Definition jenis_text (j : jenis) : string :=
  match j with pemasukan => "pemasukan" | pengeluaran => "pengeluaran" end.

Definition status_text (s : status) : string :=
  match s with pending => "pending" | lunas => "lunas" end.

(** The values a CHECK (col IN (...)) constraint lets through. *)
Definition parse_role (s : string) : option role :=
  if String.eqb s "admin" then Some admin
  else if String.eqb s "staff" then Some staff else None.

Definition parse_tipe (s : string) : option tipe :=
  if String.eqb s "internet" then Some internet
  else if String.eqb s "gas" then Some gas else None.

Definition parse_jenis (s : string) : option jenis :=
  if String.eqb s "pemasukan" then Some pemasukan
  else if String.eqb s "pengeluaran" then Some pengeluaran else None.

Definition parse_status (s : string) : option status :=
  if String.eqb s "pending" then Some pending
  else if String.eqb s "lunas" then Some lunas else None.

Definition check_failed (what : string) : js_error :=
  SqliteError ("CHECK constraint failed: " +++ what).

Definition unique_failed (col : string) : js_error :=
  SqliteError ("UNIQUE constraint failed: " +++ col).

(** [`${x}`] of a string that may be undefined. *)
Definition template_text (x : option string) : string :=
  match x with
  | Some s => s
  | None => "undefined"
  end.

Section Operations.
Context {js : JsRuntime} {bcrypt : Bcrypt} {sqlite : Sqlite}.

(** ** userOps *)

(** [ORDER BY role, nama_lengkap] *)
Definition by_role_then_nama (u v : user_row) : bool :=
  match String.compare (role_text (u_role u)) (role_text (u_role v)) with
  | Lt => true
  | Gt => false
  | Eq => String.leb (u_nama_lengkap u) (u_nama_lengkap v)
  end.

Definition userOps_getAll : Eff db (list user_public) :=
  d <- get ;;
  ret (map public_columns (order_by by_role_then_nama (users d))).

(** [DELETE FROM users WHERE id = ?] (server.js), under [foreign_keys = ON]:
    customers.created_by, transactions.created_by, message_logs.sent_by and
    activity_logs.user_id reference the row. *)
Definition referenced_user (d : db) (id : Z) : bool :=
  let is_id (ref : option Z) :=
    match ref with Some u => u =? id | None => false end in
  existsb (fun c => is_id (c_created_by c)) (customers d)
  || existsb (fun t => is_id (t_created_by t)) (transactions d)
  || existsb (fun m => is_id (m_sent_by m)) (message_logs d)
  || existsb (fun a => is_id (a_user_id a)) (activity_logs d).

Definition sql_delete_user (id : Z) : Eff db unit :=
  d <- get ;;
  if user_exists d id && referenced_user d id then throw fk_failed
  else modify (fun d => set_users (filter (fun u => negb (u_id u =? id)) (users d)) d).

(** ** customerOps *)

Record customer_filter : Type := {
  filter_tipe : option string;
  filter_aktif : option bool;
  filter_search : option string
}.

(** A filter that is given and truthy. *)
Definition given (x : option string) : option string := text_or_null x.

Definition customer_passes (f : customer_filter) (c : customer_row) : bool :=
  match given (filter_tipe f) with
  | Some t => String.eqb (tipe_text (c_tipe c)) t
  | None => true
  end
  && match filter_aktif f with
     | Some b => c_aktif c =? (if b then 1 else 0)
     | None => true
     end
  && match given (filter_search f) with
     | Some s =>
         like (c_nama c) ("%" +++ s +++ "%") || like (c_whatsapp c) ("%" +++ s +++ "%")
     | None => true
     end.

Definition by_nama (c c' : customer_row) : bool := String.leb (c_nama c) (c_nama c').

Definition customerOps_getAll (f : customer_filter) : Eff db (list customer_row) :=
  d <- get ;;
  ret (order_by by_nama (filter (customer_passes f) (customers d))).

(** What the routes pass as [data] to [customerOps.create] and
    [customerOps.update]; a field left out is [None]. *)
Record customer_data : Type := {
  data_nama : option string;
  data_tipe : option string;
  data_whatsapp : option string;
  data_username_pppoe : option string;
  data_password_pppoe : option string;
  data_alamat : option string
}.

(** The NOT NULL and CHECK constraints of (nama, tipe, whatsapp). *)
Definition checked_customer (data : customer_data)
  : completion (string * tipe * string) :=
  match data_nama data with
  | None => Throw (not_null_failed "customers.nama")
  | Some nama =>
      match data_tipe data with
      | None => Throw (not_null_failed "customers.tipe")
      | Some t =>
          match data_whatsapp data with
          | None => Throw (not_null_failed "customers.whatsapp")
          | Some whatsapp =>
              match parse_tipe t with
              | None => Throw (check_failed "tipe IN ('internet', 'gas')")
              | Some t => Normal (nama, t, whatsapp)
              end
          end
      end
  end.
----
§ **Your goal**: Everything in the material above from the line that has "Definition template_text (x" through the line that has "ret (map public_columns" must be duplicated exactly, with no other lines given.

§ **Written answer**:
Definition template_text (x : option string) : string :=
  match x with
  | Some s => s
  | None => "undefined"
  end.

Section Operations.
Context {js : JsRuntime} {bcrypt : Bcrypt} {sqlite : Sqlite}.

(** ** userOps *)

(** [ORDER BY role, nama_lengkap] *)
Definition by_role_then_nama (u v : user_row) : bool :=
  match String.compare (role_text (u_role u)) (role_text (u_role v)) with
  | Lt => true
  | Gt => false
  | Eq => String.leb (u_nama_lengkap u) (u_nama_lengkap v)
  end.

Definition userOps_getAll : Eff db (list user_public) :=
  d <- get ;;
  ret (map public_columns (order_by by_role_then_nama (users d))).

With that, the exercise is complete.